Born And Raised in Fairbanks.  Yep. This, is how Fairbanksans who have lived here their entire lives refer to themselves. "I'm a BARF." I didn't make this up (believe me, I wish I had). I was told this by my new found hair stylist. He was proud. I like it: short, accurate, double entendre. The perfect acronym.

There is something different about people who have been born and raised in Fairbanks and have chosen to live here as adults versus those who have lived here for several decades but weren't raised here. In all fairness, this phenomenon is probably the same in all small towns. Having been raised in an even smaller town than Fairbanks, I understand. This isn't an aspersion on all BARFs. I'm sure there are many fine BARFs out there. Following is a description of my limited experience.

Several weeks ago I had a date. With a BARF. It did not go well. Let's just get that out in the open. We met at a local restaurant for a drink. Before arriving I had decided there were two options for this date: 1) stay for dinner or 2) have a drink and still make it to my 7:15 Crossfit class. Within two minutes of meeting him let him know that I couldn't stay long because of my gym commitment.

The date was a disaster from the start. It wasn't that he looked nothing like his pictures or that he was 10 years older than he claimed. No, he was boring. I watched the minute hand of the clock above the bar inch its way toward my freedom. How long did I have to stay?

I ordered a glass of wine. It did nothing to ease my pain. The guy was a bore and all I could think about the entire time I was there, was how I know other people who if could only communicate by blinking once for no and twice for yes, would be more fun and interesting than this BARF.

Then he started in on the pollution which must be the compliant du jour of BARFs. Fairbanks does have a slight air quality issue but honestly, it's never bothered me and not something I even notice. According to a lady BARF I met on the Seattle to Anchorage leg of my flight here, Fairbanks air is worse than that of Los Angeles. Some days she can't even leave her house! Frankly, she didn't know what was going to kill her first -- lung cancer from said air pollution or cancers related to her vitamin D deficiency. In my two months in Fairbanks, I've seen nothing but the clearest of skies if it hasn't been snowy or cloudy. The Bay Area rarely has clear days to the extent that Fairbanks does. I asked the woman why she didn't relocate. "I could never leave!" She looked at me as if I had suggested she give me her Carhartt's.

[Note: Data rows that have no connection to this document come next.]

(** ** Field updates *)

Definition set_cf_ssd (x : ssd) (f : conv_ftl) : conv_ftl :=
  ConvFtl x (cf_cp f) (cf_maptbl f) (cf_rmap f) (cf_wp f) (cf_gc_wp f) (cf_lm f)
    (cf_wfc f).
Definition set_cf_maptbl (x : arr ppa) (f : conv_ftl) : conv_ftl :=
  ConvFtl (cf_ssd f) (cf_cp f) x (cf_rmap f) (cf_wp f) (cf_gc_wp f) (cf_lm f)
    (cf_wfc f).
Definition set_cf_rmap (x : arr Z) (f : conv_ftl) : conv_ftl :=
  ConvFtl (cf_ssd f) (cf_cp f) (cf_maptbl f) x (cf_wp f) (cf_gc_wp f) (cf_lm f)
    (cf_wfc f).
Definition set_cf_wp (x : write_pointer) (f : conv_ftl) : conv_ftl :=
  ConvFtl (cf_ssd f) (cf_cp f) (cf_maptbl f) (cf_rmap f) x (cf_gc_wp f) (cf_lm f)
    (cf_wfc f).
Definition set_cf_gc_wp (x : write_pointer) (f : conv_ftl) : conv_ftl :=
  ConvFtl (cf_ssd f) (cf_cp f) (cf_maptbl f) (cf_rmap f) (cf_wp f) x (cf_lm f)
    (cf_wfc f).
Definition set_cf_lm (x : line_mgmt) (f : conv_ftl) : conv_ftl :=
  ConvFtl (cf_ssd f) (cf_cp f) (cf_maptbl f) (cf_rmap f) (cf_wp f) (cf_gc_wp f) x
    (cf_wfc f).
Definition set_cf_wfc (x : write_flow_control) (f : conv_ftl) : conv_ftl :=
  ConvFtl (cf_ssd f) (cf_cp f) (cf_maptbl f) (cf_rmap f) (cf_wp f) (cf_gc_wp f)
    (cf_lm f) x.

Definition set_lines (x : arr line) (m : line_mgmt) : line_mgmt :=
  LMgmt x (m_free_line_list m) (m_victim_line_pq m) (m_full_line_list m) (m_tt_lines m)
    (m_free_line_cnt m) (m_victim_line_cnt m) (m_full_line_cnt m).
Definition set_free (l : list Z) (cnt : Z) (m : line_mgmt) : line_mgmt :=
  LMgmt (m_lines m) l (m_victim_line_pq m) (m_full_line_list m) (m_tt_lines m)
    cnt (m_victim_line_cnt m) (m_full_line_cnt m).
Definition set_full (l : list Z) (cnt : Z) (m : line_mgmt) : line_mgmt :=
  LMgmt (m_lines m) (m_free_line_list m) (m_victim_line_pq m) l (m_tt_lines m)
    (m_free_line_cnt m) (m_victim_line_cnt m) cnt.
Definition set_pq (q : pqueue Z) (m : line_mgmt) : line_mgmt :=
  LMgmt (m_lines m) (m_free_line_list m) q (m_full_line_list m) (m_tt_lines m)
    (m_free_line_cnt m) (m_victim_line_cnt m) (m_full_line_cnt m).
Definition set_victim_cnt (cnt : Z) (m : line_mgmt) : line_mgmt :=
  LMgmt (m_lines m) (m_free_line_list m) (m_victim_line_pq m) (m_full_line_list m)
    (m_tt_lines m) (m_free_line_cnt m) cnt (m_full_line_cnt m).

Definition set_li_ipc (x : Z) (l : line) : line :=
  Line (li_id l) x (li_vpc l) (li_pos l).
Definition set_li_vpc (x : Z) (l : line) : line :=
  Line (li_id l) (li_ipc l) x (li_pos l).
Definition set_li_pos (x : Z) (l : line) : line :=
  Line (li_id l) (li_ipc l) (li_vpc l) x.

(** ** Reaching into the state *)

Definition get_ftl : M cstate conv_ftl := gets fst.
Definition spp : M cstate ssdparams := gets (λ s, ssd_sp (cf_ssd (fst s))).
Definition mod_ftl (g : conv_ftl → conv_ftl) : M cstate unit := modify (λ s, (g (fst s), snd s)).
Definition mod_lm (g : line_mgmt → line_mgmt) : M cstate unit :=
  mod_ftl (λ f, set_cf_lm (g (cf_lm f)) f).
Definition on_ssd {A} (m : M sst A) : M cstate A :=
  zoom (λ s, (cf_ssd (fst s), cs_env (snd s)))
       (λ t s, (set_cf_ssd (fst t) (fst s), CShared (snd t) (cs_lticks (snd s)) (cs_ops (snd s)))) m.
Definition on_pq {A} (m : M (pqst (arr line) Z) A) : M cstate A :=
  zoom (λ s, (m_victim_line_pq (cf_lm (fst s)), m_lines (cf_lm (fst s))))
       (λ t s, (set_cf_lm (set_pq (fst t) (set_lines (snd t) (cf_lm (fst s)))) (fst s), snd s)) m.

(** Access through a pointer to a line. *)
Definition line_get (l : Z) : M cstate line :=
  f ← get_ftl; aread (m_lines (cf_lm f)) l.
Definition line_upd (l : Z) (g : line → line) : M cstate unit :=
  x ← line_get l;
  mod_lm (λ m, set_lines (aset (m_lines m) l (g x)) m).

(** ** Callbacks of the victim queue

    They dereference the line pointer without a bounds check. *)

Definition line_cell (s : arr line) (l : Z) : line :=
  default (adef s) (acells s !! l).
Definition line_poke (s : arr line) (l : Z) (g : line → line) : arr line :=
  Arr (alen s) (adef s) (<[l := g (line_cell s l)]> (acells s)).

Definition victim_line_cmp_pri (next curr : Z) : bool := curr <? next.
Definition victim_line_get_pri (s : arr line) (l : Z) : Z := u64 (li_vpc (line_cell s l)).
Definition victim_line_set_pri (s : arr line) (l : Z) (pri : Z) : arr line :=
  line_poke s l (set_li_vpc (s32 pri)).
Definition victim_line_get_pos (s : arr line) (l : Z) : Z := li_pos (line_cell s l).
Definition victim_line_set_pos (s : arr line) (l : Z) (pos : Z) : arr line :=
  line_poke s l (set_li_pos pos).

#[export] Instance line_pq_ops : PqOps (arr line) Z := {|
  pq_cmppri := victim_line_cmp_pri;
  pq_getpri := victim_line_get_pri;
  pq_setpri := victim_line_set_pri;
  pq_getpos := victim_line_get_pos;
  pq_setpos := victim_line_set_pos;
|}.

(** ** Address and mapping helpers *)

Section operations.
Context `{!Clock} `{!LocalClock}.

Definition last_pg_in_wordline (sp : ssdparams) (p : ppa) : bool :=
  g_pg p mod pgs_per_oneshotpg sp =? pgs_per_oneshotpg sp - 1.

Definition should_gc (f : conv_ftl) : bool :=
  m_free_line_cnt (cf_lm f) <=? cv_gc_thres_lines (cf_cp f).
Definition should_gc_high (f : conv_ftl) : bool :=
  m_free_line_cnt (cf_lm f) <=? cv_gc_thres_lines_high (cf_cp f).

Definition get_maptbl_ent (lpn : Z) : M cstate ppa :=
  f ← get_ftl; aread (cf_maptbl f) lpn.

Definition set_maptbl_ent (lpn : Z) (p : ppa) : M cstate unit :=
  f ← get_ftl;
  NVMEV_ASSERT (lpn <? tt_pgs (ssd_sp (cf_ssd f))) ;;
  t ← awrite (cf_maptbl f) lpn p;
  mod_ftl (set_cf_maptbl t).

Definition ppa2pgidx (p : ppa) : M cstate Z :=
  sp ← spp;
  let pgidx := u64 (g_ch p * pgs_per_ch sp + g_lun p * pgs_per_lun sp
                    + g_pl p * pgs_per_pl sp + g_blk p * pgs_per_blk sp + g_pg p) in
  NVMEV_ASSERT (pgidx <? tt_pgs sp) ;;
  mret pgidx.

Definition get_rmap_ent (p : ppa) : M cstate Z :=
  pgidx ← ppa2pgidx p;
  f ← get_ftl;
  aread (cf_rmap f) pgidx.

Definition set_rmap_ent (lpn : Z) (p : ppa) : M cstate unit :=
  pgidx ← ppa2pgidx p;
  f ← get_ftl;
  t ← awrite (cf_rmap f) pgidx lpn;
  mod_ftl (set_cf_rmap t).

Definition consume_write_credit : M cstate unit :=
  mod_ftl (λ f, set_cf_wfc (WFlow (u32 (fc_write_credits (cf_wfc f) - 1))
                           (fc_credits_to_refill (cf_wfc f))) f).

(** ** Lines and write pointers *)

Definition init_lines (sp : ssdparams) : res line_mgmt :=
  let tt := u32 (blks_per_pl sp) in
  if negb (tt =? tt_lines sp) then Fault BUG
  else
    let ids := seqZ 0 tt in
    Ok (LMgmt (abuild tt (Line 0 0 0 0) (λ i, Line i 0 0 0))
          ids (pqueue_init (tt_lines sp)) [] tt (u32 (Z.of_nat (length ids))) 0 0).

Definition init_write_flow_control (sp : ssdparams) : write_flow_control :=
  WFlow (u32 (pgs_per_line sp)) (u32 (pgs_per_line sp)).

Definition check_addr (a max : Z) : M cstate unit :=
  NVMEV_ASSERT ((0 <=? s32 a) && (s32 a <? max)).

Definition get_next_free_line : M cstate (option Z) :=
  f ← get_ftl;
  match m_free_line_list (cf_lm f) with
  | [] => mret None
  | curline :: _ =>
      mod_lm (λ m, set_free (list_del curline (m_free_line_list m))
                     (u32 (m_free_line_cnt m - 1)) m) ;;
      mret (Some curline)
  end.

Definition get_wp (io : io_type) : M cstate write_pointer :=
  f ← get_ftl;
  match io with
  | USER_IO => mret (cf_wp f)
  | GC_IO => mret (cf_gc_wp f)
  end.
Definition set_wp (io : io_type) (w : write_pointer) : M cstate unit :=
  match io with
  | USER_IO => mod_ftl (set_cf_wp w)
  | GC_IO => mod_ftl (set_cf_gc_wp w)
  end.

Definition prepare_write_pointer (io : io_type) : M cstate unit :=
  get_wp io ;;
  o ← get_next_free_line;
  match o with
  | None => throw BUG
  | Some curline =>
      x ← line_get curline;
      set_wp io (WPtr (Some curline) 0 0 0 (u32 (li_id x)) 0)
  end.

(** The tail of [advance_write_pointer]: the line is used up.  [w] has its page,
    LUN and channel reset; the line goes to the full list or to the victim queue
    and the pointer takes the next free line. *)
Definition next_line (io : io_type) (w : write_pointer) : M cstate unit :=
  sp ← spp;
  cur ← deref (p_curline w);
  line ← line_get cur;
  (if u64 (li_vpc line) =? pgs_per_line sp then
     NVMEV_ASSERT (li_ipc line =? 0) ;;
     mod_lm (λ m, set_full (m_full_line_list m ++ [cur]) (u32 (m_full_line_cnt m + 1)) m)
   else
     NVMEV_ASSERT ((0 <=? li_vpc line) && (u64 (li_vpc line) <? pgs_per_line sp)) ;;
     NVMEV_ASSERT (0 <? li_ipc line) ;;
     on_pq (pqueue_insert cur) ;;
     mod_lm (λ m, set_victim_cnt (u32 (m_victim_line_cnt m + 1)) m)) ;;
  check_addr (p_blk w) (blks_per_pl sp) ;;
  o ← get_next_free_line;
  set_wp io (WPtr o (p_ch w) (p_lun w) (p_pg w) (p_blk w) (p_pl w)) ;;
  new ← deref o;
  x ← line_get new;
  let blk := u32 (li_id x) in
  set_wp io (WPtr o (p_ch w) (p_lun w) (p_pg w) blk (p_pl w)) ;;
  check_addr blk (blks_per_pl sp) ;;
  NVMEV_ASSERT (p_pg w =? 0) ;;
  NVMEV_ASSERT (p_lun w =? 0) ;;
  NVMEV_ASSERT (p_ch w =? 0) ;;
  NVMEV_ASSERT (p_pl w =? 0).

Definition advance_write_pointer (io : io_type) : M cstate unit :=
  sp ← spp;
  w ← get_wp io;
  let W ch lun pg := WPtr (p_curline w) ch lun pg (p_blk w) (p_pl w) in
  check_addr (p_pg w) (pgs_per_blk sp) ;;
  let pg := u32 (p_pg w + 1) in
  if negb (pg mod pgs_per_oneshotpg sp =? 0) then set_wp io (W (p_ch w) (p_lun w) pg)
  else
    let pg := u32 (pg - pgs_per_oneshotpg sp) in
    check_addr (p_ch w) (nchs sp) ;;
    let ch := u32 (p_ch w + 1) in
    if negb (ch =? nchs sp) then set_wp io (W ch (p_lun w) pg)
    else
      let ch := 0 in
      check_addr (p_lun w) (luns_per_ch sp) ;;
      let lun := u32 (p_lun w + 1) in
      if negb (lun =? luns_per_ch sp) then set_wp io (W ch lun pg)
      else
        let lun := 0 in
        let pg := u32 (pg + pgs_per_oneshotpg sp) in
        if negb (pg =? pgs_per_blk sp) then set_wp io (W ch lun pg)
        else next_line io (W ch lun 0).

But I digress. I met the BARF the night before I left for the "3 H's Spring Break Anchorage Road Trip" (to be detailed in a future post). I mentioned the trip, mostly because I was running out of things to say. And the BARF wasn't holding up his end of the conversational turn-taking. Upon hearing that I was planning to drive, not fly to Anchorage, the BARF was aghast. "You're going to drive? This time of year? You are taking a big chance with the roads!" I replied I have been told they were all but clear and I was sure we'd be fine; besides, it'd be cheaper than flying. This sparked another debate about whether it was cheaper to drive, what with $4/gallon gas prices. A raven pecking my eyeballs out would have been a welcome respite from talking to this man.

I didn't bother to regale him with my road trip history or the number of times I've driven 6+ hours by myself, at night, through the Sierra's to set up camp in the dark, only to discover the next morning that my tent was in a parking lot not a campsite. Okay, that instance is perhaps not the best exemplar of my abilities. However, I'm willing to bet I've had more experience than this guy doing anything at all, including driving to Anchorage. I asked him when he last went to Anchorage. Back in 2006, he thought. And he flew.

He was going to tell me about roads that he hasn't been on in half a decade? And then, he tells me, after I asked what he likes to do around town, that he stays home and is on Facebook all the time. Barf.

Okay, I know we all spend more time on Facebook than is probably good for us. I'm as guilty as the next person, I freely admit this. But, to lead with that fact -- on a first date? He wasn't joking and he didn't even try to come up with something else.

45 minutes into this hot mess, I bailed. I told the BARF it was time for me to leave. He seemed surprised. The gym, I reminded him. If tardy I'd have to do 50 burpees. (Not true, but it sounded good.) He asked the bartender for the check. I had ordered a glass of wine, he a bloody mary and an appetizer. The check came and I assumed everything was on the same bill. I pulled out my wallet and asked him what I could contribute for my wine. He sat up, looked at the bill, and said, "Your drink isn't on here. Oh, did you want me to pay for your drink?" He snickered as he said this.

A bore AND he wasn't going to pay for my drink? I threw some money at the bartender and ran from the building while he brushed food out of his mustache. Barf.

As my friend Susan says, "the odds are good but the goods are odd." Can I get an amen! 

Oh, and by the way...the Parks Highway to Anchorage was perfectly clear: no snow or ice, beautiful.

Best of all, I saw Denali -- my heart.